John Bolton, national security advisor to US President Donald Trump, similarly vowed that the US would respond “very strongly” to any chemical attack.

But Lavrov on Wednesday called on the West not to stand in the way of what he described as an “anti-terror operation” in Idlib, which borders Turkey.

In language that seemed to confirm the imminence of an assault, he called Idlib an “abscess (that) needs to be liquidated,” while adding that it was necessary to minimize risks to civilians.  

– A ‘laissez-faire’ approach –

Behind the scenes, American diplomats have been actively warning Moscow, which has been accused in the past of turning a blind eye to chemical weapon use by its Syrian proteges.   

But these “verbal warning shots” have little to do with today’s reality in Syria, said Jonas Parello-Plesner, a researcher with the Hudson Institute think tank in Washington who recently published a study on the US approach to the region.

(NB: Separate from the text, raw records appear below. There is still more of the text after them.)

(** C3: in every state the server can reach, the counter is the number
    of admitted jobs whose release has not run, hence never negative;
    a job is admitted only with the counter, after the increment, within
    the cap; and whatever non-empty sequence of [finish] and [close]
    events the response of an admitted job emits lowers the counter by
    exactly one.  The first release of a job that holds a slot lowers the
    counter by one, and once a job's release has run, its release paths
    leave every later state as it is, whatever happened in between. *)
Theorem release_exactly_once (cfg : config) (srv : server) (req : request) (now : Z) :
  reachable cfg srv →
  let gate := limitConcurrentHeavyJobs cfg req now createRes srv in
  0 ≤ activeHeavyJobs srv
  ∧ activeHeavyJobs srv = Z.of_nat (live srv)
  ∧ (gate.1.1 = true →
       activeHeavyJobs gate.2 = activeHeavyJobs srv + 1
       ∧ activeHeavyJobs gate.2 ≤ MAX_CONCURRENT_JOBS cfg
       ∧ ∀ evs, evs ≠ [] → Forall (λ ev, ev = "finish" ∨ ev = "close") evs →
           activeHeavyJobs (foldl (λ s ev, emit ev gate.1.2 s) gate.2 evs)
           = activeHeavyJobs gate.2 - 1)
  ∧ (∀ j, released srv !! j = Some false →
       activeHeavyJobs (release j srv) = activeHeavyJobs srv - 1)
  ∧ (∀ j es, released srv !! j = Some true →
       release j (steps cfg es srv) = steps cfg es srv).
Proof.
  intros Hreach gate. destruct (reachable_accounted cfg srv Hreach) as [Hlive Hle].
  split; [lia|]. split; [done|]. split; [|split].
  2:{ intros j Hj. unfold release. rewrite Hj. simpl.
      unfold live in Hlive. pose proof (live_insert _ _ Hj). lia. }
  - intros Hadm. assert (activeHeavyJobs srv < MAX_CONCURRENT_JOBS cfg) as Hlt.
    { destruct (decide (activeHeavyJobs srv < MAX_CONCURRENT_JOBS cfg)); [done|].
      unfold gate in Hadm. rewrite gate_denies in Hadm by lia. discriminate Hadm. }
    unfold gate. rewrite gate_admits by done. simpl.
    split; [done|]. split; [lia|]. intros evs Hne Hevs.
    set (j := length (released srv)).
    set (srv1 := {| globalIpHits := globalIpHits srv; heavyIpHits := heavyIpHits srv;
                    activeHeavyJobs := activeHeavyJobs srv + 1;
                    released := released srv ++ [false] |}).
    assert (∀ evs s, Forall (λ ev, ev = "finish" ∨ ev = "close") evs →
              foldl (λ s ev, emit ev (on "close" j (on "finish" j createRes)) s)
                    (release j s) evs = release j s) as Hrest.
    { clear. induction evs as [|ev evs IH]; intros s Hevs; [done|].
      apply Forall_cons in Hevs as [Hev Hevs]. simpl.
      rewrite emit_admitted, release_again by done. by apply IH. }
    destruct evs as [|ev evs]; [done|]. apply Forall_cons in Hevs as [Hev Hevs].
    simpl. rewrite emit_admitted by done. rewrite Hrest by done.
    unfold release, srv1, j. simpl.
    rewrite lookup_app_r, Nat.sub_diag by done. simpl. lia.
  - intros j es Hj. apply release_released. by apply released_stays.
Qed.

And that reality, he told AFP, is that “Assad is advancing on the ground, aided by Iran by land and Russia by air,” while the United States places its hopes on a UN-backed Geneva peace process that might best be described, he said, as “moribund.”

In the event of a new chemical attack, the Western powers might again react as they did in April, he said. But a new round of limited reprisals would not fundamentally alter the “US administration’s military hands-off approach to Syria.”

Trump said in April that “it’s time” to bring American troops home from Syria — once the jihadists of the Islamic State group had been definitively defeated. 

While he quickly backed away from talk of an immediate withdrawal, his underlying determination to leave Syria’s seven-year war as soon as possible seems unchanged.

Faysal Itani, an expert with the Atlantic Council think tank, says he believes “the United States has already effectively acquiesced to the regime recapturing the remainder of Syria.” 

“There’s no reason they should object to this in Idlib after accepting this in the south, Damascus, Aleppo, etc.,” he said, “and the regime and Russia understand this.

“So the US has no credibility or leverage in this.”

Once matters are finally resolved on the ground, Itani said, the focus will return to diplomacy and efforts to hammer out a political solution, as Washington wants.

“But by then,” he added, “there will be nothing to negotiate about except to formally recognize the political realities, which in turn reflect military realities that favor the Syrian regime.”